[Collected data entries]
(** [copy_model_files] counts the optional scaler among the copied
    files: it returns [True] exactly when the source directory exists
    and holds at least three of the four files, so also when a required
    file is missing and the scaler is there; the missing file is then
    not in the local directory either.  It removes no path, and every
    file that it found is in the local directory afterwards. *)
Theorem copy_model_files_counts_scaler (fs : gset string) :
  let present f := bool_decide (Setup.path_div "../ML/models" f ∈ fs) in
  let found := List.filter present (Setup.required_files ++ ["scaler_v4.joblib"]) in
  (fst (Setup.copy_model_files fs) = true
   <-> "../ML/models" ∈ fs /\ (3 <= length found)%nat)
  /\ fs ⊆ snd (Setup.copy_model_files fs)
  /\ ("../ML/models" ∈ fs ->
      forall f, In f found ->
                Setup.path_div "models" f ∈ snd (Setup.copy_model_files fs))
  /\ ("../ML/models" ∈ fs ->
      present "heat_hazard_best_v4.joblib" = false ->
      present "feature_list_v4.joblib" = true ->
      present "threshold_v4.joblib" = true ->
      present "scaler_v4.joblib" = true ->
      "models/heat_hazard_best_v4.joblib" ∉ fs ->
      fst (Setup.copy_model_files fs) = true
      /\ "models/heat_hazard_best_v4.joblib" ∉ snd (Setup.copy_model_files fs)).
Proof.
  intros present found.
  destruct (decide ("../ML/models" ∈ fs)) as [Hdir|Hdir].
  - rewrite (copy_model_files_closed_form fs Hdir). fold present. fold found.
    cbn [fst snd]. split; [|split; [|split]].
    + rewrite Nat.leb_le. tauto.
    + intros x Hx. rewrite !elem_of_union. auto.
    + intros _ f Hf. apply elem_of_union. left.
      apply elem_of_list_to_set, list_elem_of_fmap. exists f.
      split; [reflexivity | now apply list_elem_of_In].
    + intros _ E1 E2 E3 E4 Hloc.
      assert (Ef : found = ["feature_list_v4.joblib"; "threshold_v4.joblib";
                            "scaler_v4.joblib"]).
      { subst found. unfold Setup.required_files. cbn [app List.filter].
        now rewrite E1, E2, E3, E4. }
      rewrite Ef. split; [reflexivity|].
      cbn [map list_to_set]. unfold Setup.path_div. cbn [String.append].
      rewrite !elem_of_union, !elem_of_singleton, elem_of_empty.
      intros [[H|[H|[H|[]]]]|[H|H]]; try discriminate. contradiction.
  - unfold Setup.copy_model_files.
    rewrite (bool_decide_eq_false_2 _ Hdir). cbn [negb fst snd].
    split; [split; [discriminate | tauto]|].
    split; [reflexivity|]. split; intros; contradiction.
Qed.

End SetupFacts.

(** A source directory with the feature list, the threshold and the
    scaler, but no model: the copy reports success. *)
Lemma copy_model_files_counts_scaler_witness :
  fst (Setup.copy_model_files
         (list_to_set ["../ML/models"; "../ML/models/feature_list_v4.joblib";
                       "../ML/models/threshold_v4.joblib";
                       "../ML/models/scaler_v4.joblib"])) = true
  /\ "models/heat_hazard_best_v4.joblib"
     ∉ snd (Setup.copy_model_files
              (list_to_set ["../ML/models"; "../ML/models/feature_list_v4.joblib";
                            "../ML/models/threshold_v4.joblib";
                            "../ML/models/scaler_v4.joblib"])).
Proof.
  apply (proj2 (proj2 (proj2 (copy_model_files_counts_scaler _)))).
  - apply (bool_decide_unpack _). vm_compute. exact I.
  - vm_compute. reflexivity.
  - vm_compute. reflexivity.
  - vm_compute. reflexivity.
  - vm_compute. reflexivity.
  - apply (bool_decide_unpack _). vm_compute. exact I.
Defined.

(** ** [add_engineered_features]: the columns it needs and writes *)
Section EngineeredColumns.
Context {F : Type} `{FloatOps F}.
Import Training.

Lemma col_time_insert_ne (m : gmap string (@cell F)) k v c :
  k <> c -> col_time (<[k := v]> m) c = col_time m c.
Proof. intros Hne. unfold col_time. now rewrite lookup_insert_ne. Qed.

Lemma col_float_insert_ne (m : gmap string (@cell F)) k v c :
  k <> c -> col_float (<[k := v]> m) c = col_float m c.
Proof. intros Hne. unfold col_float. now rewrite lookup_insert_ne. Qed.

Lemma col_int_insert_ne (m : gmap string (@cell F)) k v c :
  k <> c -> col_int (<[k := v]> m) c = col_int m c.
Proof. intros Hne. unfold col_int. now rewrite lookup_insert_ne. Qed.

Lemma col_int_insert_eq (m : gmap string (@cell F)) k z :
  col_int (<[k := C_int z]> m) k = Some z.
Proof. unfold col_int. now rewrite lookup_insert_eq. Qed.

(** The frame that [add_engineered_features] returns when the six raw
    columns can be read. *)
Lemma add_engineered_features_eq (df : gmap string (@cell F)) t temp tmin tavg lat lon :
  col_time df "timestamp" = Some t ->
  col_float df "temp" = Some temp -> col_float df "tmin" = Some tmin ->
  col_float df "tavg" = Some tavg ->
  col_float df "lat" = Some lat -> col_float df "lon" = Some lon ->
  add_engineered_features df
  = Some (<["month_cos" := C_float (f_cos (Features.angle (Dates.month (ts_date t)) 12))]>
         (<["month_sin" := C_float (f_sin (Features.angle (Dates.month (ts_date t)) 12))]>
         (<["hour_cos" := C_float (f_cos (Features.angle (ts_hour t) 24))]>
         (<["hour_sin" := C_float (f_sin (Features.angle (ts_hour t) 24))]>
         (<["dist_center" :=
              C_float (f_hypot (f_sub lat (f_lit (dec 129716 10000)))
                               (f_sub lon (f_lit (dec 775946 10000))))]>
         (<["is_weekend" := C_int (Features.is_weekend (Dates.weekday (ts_date t)))]>
         (<["is_peak" := C_int (Features.is_peak (ts_hour t))]>
         (<["heat_index" := C_float (f_add temp (f_mul (f_lit (dec 5 10)) tavg))]>
         (<["temp_range" := C_float (f_sub temp tmin)]>
         (<["month" := C_int (Dates.month (ts_date t))]>
         (<["dayofweek" := C_int (Dates.weekday (ts_date t))]>
         (<["hour" := C_int (ts_hour t)]> df)))))))))))).
Proof.
  intros Ht Htemp Htmin Htavg Hlat Hlon. unfold add_engineered_features.
  repeat first
    [ rewrite col_time_insert_ne by discriminate
    | rewrite col_float_insert_ne by discriminate
    | rewrite col_int_insert_ne by discriminate
    | rewrite col_int_insert_eq
    | rewrite Ht | rewrite Htemp | rewrite Htmin | rewrite Htavg
    | rewrite Hlat | rewrite Hlon
    | progress cbv beta iota delta [mbind option_bind] ].
  reflexivity.
Qed.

## Work task
Write out exactly the lines above between the line with "(f_sub temp tmin)]>" and the line with "col_float_insert_ne by discriminate", inclusive, and nothing beyond them.

## Response to the task
         (<["temp_range" := C_float (f_sub temp tmin)]>
         (<["month" := C_int (Dates.month (ts_date t))]>
         (<["dayofweek" := C_int (Dates.weekday (ts_date t))]>
         (<["hour" := C_int (ts_hour t)]> df)))))))))))).
Proof.
  intros Ht Htemp Htmin Htavg Hlat Hlon. unfold add_engineered_features.
  repeat first
    [ rewrite col_time_insert_ne by discriminate
    | rewrite col_float_insert_ne by discriminate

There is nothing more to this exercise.